▸ **Task to complete**: Give back exactly the line that contains "(** *** Procedures *)" and all the lines after it in the records below, to the very last, with no other output.

▸ **Data provided**:
Lemma map_get_elem_of {K V : Type} `{EqDecision K} (k : K) (v : V) m :
  map_get k m = Some v -> (k, v) ∈ m.
Proof.
  induction m as [|[k0 v0] m IH]; simpl; [done|].
  destruct (decide (k = k0)) as [->|Hne].
  - intros [= ->]. left.
  - intros H. right. by apply IH.
Qed.

Lemma map_get_NoDup {K V : Type} `{EqDecision K} (k : K) (v : V) m :
  NoDup (map_keys m) -> (k, v) ∈ m -> map_get k m = Some v.
Proof.
  unfold map_keys. induction m as [|[k0 v0] m IH]; simpl.
  - by intros _ ?%elem_of_nil.
  - rewrite NoDup_cons, elem_of_cons. intros [Hk0 Hnd] [[= -> ->]|Hin].
    + by rewrite decide_True.
    + rewrite decide_False; [by apply IH|]. intros ->. apply Hk0.
      apply list_elem_of_fmap. by exists (k0, v).
Qed.

Lemma elem_of_concat {A : Type} (x : A) (ls : list (list A)) :
  x ∈ concat ls <-> exists l, x ∈ l /\ l ∈ ls.
Proof.
  induction ls as [|l ls IH]; simpl.
  - split; [by intros ?%elem_of_nil | by intros (l & _ & ?%elem_of_nil)].
  - rewrite elem_of_app, IH. split.
    + intros [Hx|(l' & Hx & Hl')].
      * exists l. split; [done | left].
      * exists l'. split; [done | by right].
    + intros (l' & Hx & [->|Hl']%elem_of_cons); [by left|].
      right. by exists l'.
Qed.
(** *** The symbols of one body *)

Lemma match_inside (body : str) (r : regex) (m : rmatch) (off a b : Z) :
  In m (execAll r body) -> a <= off -> off + JS.len body <= b ->
  a <= off + index m /\
  off + index m <= off + index m + JS.len (matched body m) /\
  off + index m + JS.len (matched body m) <= b.
Proof.
  intros Hin Ha Hb. apply execAll_Matches in Hin.
  destruct Hin as (H0 & H1 & H2 & _).
  rewrite (matched_length body m) by lia. lia.
Qed.

Lemma variable_symbol_wellNested (n d : str) (k : SymbolKind) (a b : Position) :
  wellNested (newDocumentSymbol n d k (newRange a b) (newRange a b)).
Proof.
  apply wellNested_leaf. unfold declarationInside. simpl.
  destruct k; auto using contains_self.
Qed.

(** The local variables and arrays of a body that lies inside the span of
    the symbol they are pushed to. *)
Lemma processLocalVariables_wellNested (procBody : str) (off a b : Z)
  (procSymbol : DocumentSymbol) :
  range procSymbol
  = newRange (positionAt document a) (positionAt document b) ->
  a <= off -> off + JS.len procBody <= b ->
  wellNested procSymbol ->
  wellNested (processLocalVariables document procBody off procSymbol).
Proof.
  intros Hr Ha Hb Hwn. unfold processLocalVariables.
  assert (Hin : forall r m c,
             In m (execAll r procBody) ->
             range c
             = newRange (positionAt document (off + index m))
                 (positionAt document
                    (off + index m + JS.len (matched procBody m))) ->
             forall p, range p = range procSymbol -> childInside p c).
  { intros r m c Hm Hc p Hp. unfold childInside. rewrite Hp, Hr, Hc.
    pose proof (match_inside procBody r m off a b Hm Ha Hb) as (H1 & H2 & H3).
    destruct (kind p), (kind c); auto using contains_positionAt. }
  apply fold_push_wellNested.
  - intros s m Hm. right. eexists. split; [reflexivity|].
    split; [apply variable_symbol_wellNested|].
    eapply (Hin _ m); [exact Hm|reflexivity|].
    destruct (keepsFrame_fold
                (localVarStep document procBody off)
                (execAll localVarRegex procBody)
                ltac:(intros m0 s0; unfold localVarStep;
                      destruct (existsb _ _);
                      [repeat split|apply keepsFrame_pushChild])
                procSymbol) as (_ & _ & Hrange & _).
    exact Hrange.
  - apply fold_push_wellNested; [|assumption].
    intros s m Hm. unfold localVarStep.
    destruct (existsb _ (children s)); [left; reflexivity|].
    right. eexists. split; [reflexivity|].
    split; [apply variable_symbol_wellNested|].
    eapply (Hin _ m); [exact Hm|reflexivity|reflexivity].
Qed.

Lemma processLocalVariables_keepsFrame (procBody : str) (off : Z) :
  keepsFrame (processLocalVariables document procBody off).
Proof.
  unfold processLocalVariables.
  apply (keepsFrame_compose
           (fun s => fold_left (localVarStep document procBody off)
                               (execAll localVarRegex procBody) s)
           (fun s => fold_left (arraySetStep document procBody off)
                               (execAll arraySetRegex procBody) s)).
  - apply keepsFrame_fold. intros m s. unfold localVarStep.
    destruct (existsb _ _); [repeat split|apply keepsFrame_pushChild].
  - apply keepsFrame_fold. intros m. apply keepsFrame_pushChild.
Qed.

(** *** Pushing, then changing what was pushed *)

Lemma alter_last_pushed (f : DocumentSymbol -> DocumentSymbol)
  (cs : list DocumentSymbol) (c : DocumentSymbol) :
  alter f (length cs) (cs ++ [c]) = cs ++ [f c].
Proof.
  replace (length cs) with (length cs + 0)%nat by lia.
  rewrite alter_app_r. reflexivity.
Qed.

Lemma alterLastChild_pushChild (f : DocumentSymbol -> DocumentSymbol)
  (c s : DocumentSymbol) :
  alterLastChild f (pushChild c s) = pushChild (f c) s.
Proof.
  destruct s as [n d k r sr cs]. unfold alterLastChild. simpl.
  rewrite length_app. simpl.
  replace (pred (length cs + 1)) with (length cs) by lia.
  rewrite alter_last_pushed. reflexivity.
Qed.

(** The procedure symbol as the outline holds it once its local variables
    were scanned. *)
Lemma alter_pushed_child (f : DocumentSymbol -> DocumentSymbol)
  (c : DocumentSymbol) (nsRef : nat) (symbols : list DocumentSymbol) :
  alterAt [nsRef; length (default [] (children <$> symbols !! nsRef))] f
          (alterAt [nsRef] (pushChild c) symbols)
  = alter (pushChild (f c)) nsRef symbols.
Proof.
  simpl. rewrite list_alter_alter_eq.
  apply list_alter_ext; [|reflexivity].
  intros s Hs. rewrite Hs. simpl. destruct s as [n d k r sr cs]. simpl.
  rewrite alter_last_pushed. reflexivity.
Qed.

(** *** Changing a symbol somewhere in a well-nested tree *)

Lemma alterAt_wellNested (f : DocumentSymbol -> DocumentSymbol) :
  keepsFrame f ->
  forall (ref : SymbolRef) (Q : DocumentSymbol -> Prop)
         (l : list DocumentSymbol),
    (forall c c', kind c' = kind c -> range c' = range c -> Q c -> Q c') ->
    (forall p, lookupAt ref l = Some p -> wellNested p -> wellNested (f p)) ->
    Forall (fun c => Q c /\ wellNested c) l ->
    Forall (fun c => Q c /\ wellNested c) (alterAt ref f l).
Proof.
  intros Hf. induction ref as [|i ref IH]; intros Q l HQ Hp Hall;
    [assumption|].
  destruct ref as [|j ref].
  - simpl. apply Forall_alter; [assumption|].
    intros x Hx [Hq Hwn]. destruct (Hf x) as (_ & Hk & Hr & _).
    split; [eapply HQ; eassumption|]. apply Hp; assumption.
  - change (alterAt (i :: j :: ref) f l)
      with (alter (fun s => setChildren (alterAt (j :: ref) f (children s)) s)
                  i l).
    apply Forall_alter; [assumption|].
    intros x Hx [Hq Hwn]. split.
    + eapply HQ; [..|exact Hq];
        auto using setChildren_kind, setChildren_range.
    + apply wellNested_setChildren; [assumption|].
      apply IH.
      * intros c c'. apply childInside_same_child.
      * intros p Hlook. apply Hp.
        change (lookupAt (i :: j :: ref) l)
          with (match l !! i with
                | Some s => lookupAt (j :: ref) (children s)
                | None => None
                end).
        rewrite Hx. assumption.
      * apply wellNested_inv in Hwn. tauto.
Qed.

(** *** Procedures *)

Lemma symbol_truthy (o : option Z) (e : Z) :
  truthy o = Some e -> o = Some e.
Proof.
  unfold truthy. destruct o as [p|]; [|discriminate].
  destruct (p =? 0); [discriminate|]. tauto.
Qed.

▸ **Solution to the exercise**:
(** *** Procedures *)

Lemma symbol_truthy (o : option Z) (e : Z) :
  truthy o = Some e -> o = Some e.
Proof.
  unfold truthy. destruct o as [p|]; [|discriminate].
  destruct (p =? 0); [discriminate|]. tauto.
Qed.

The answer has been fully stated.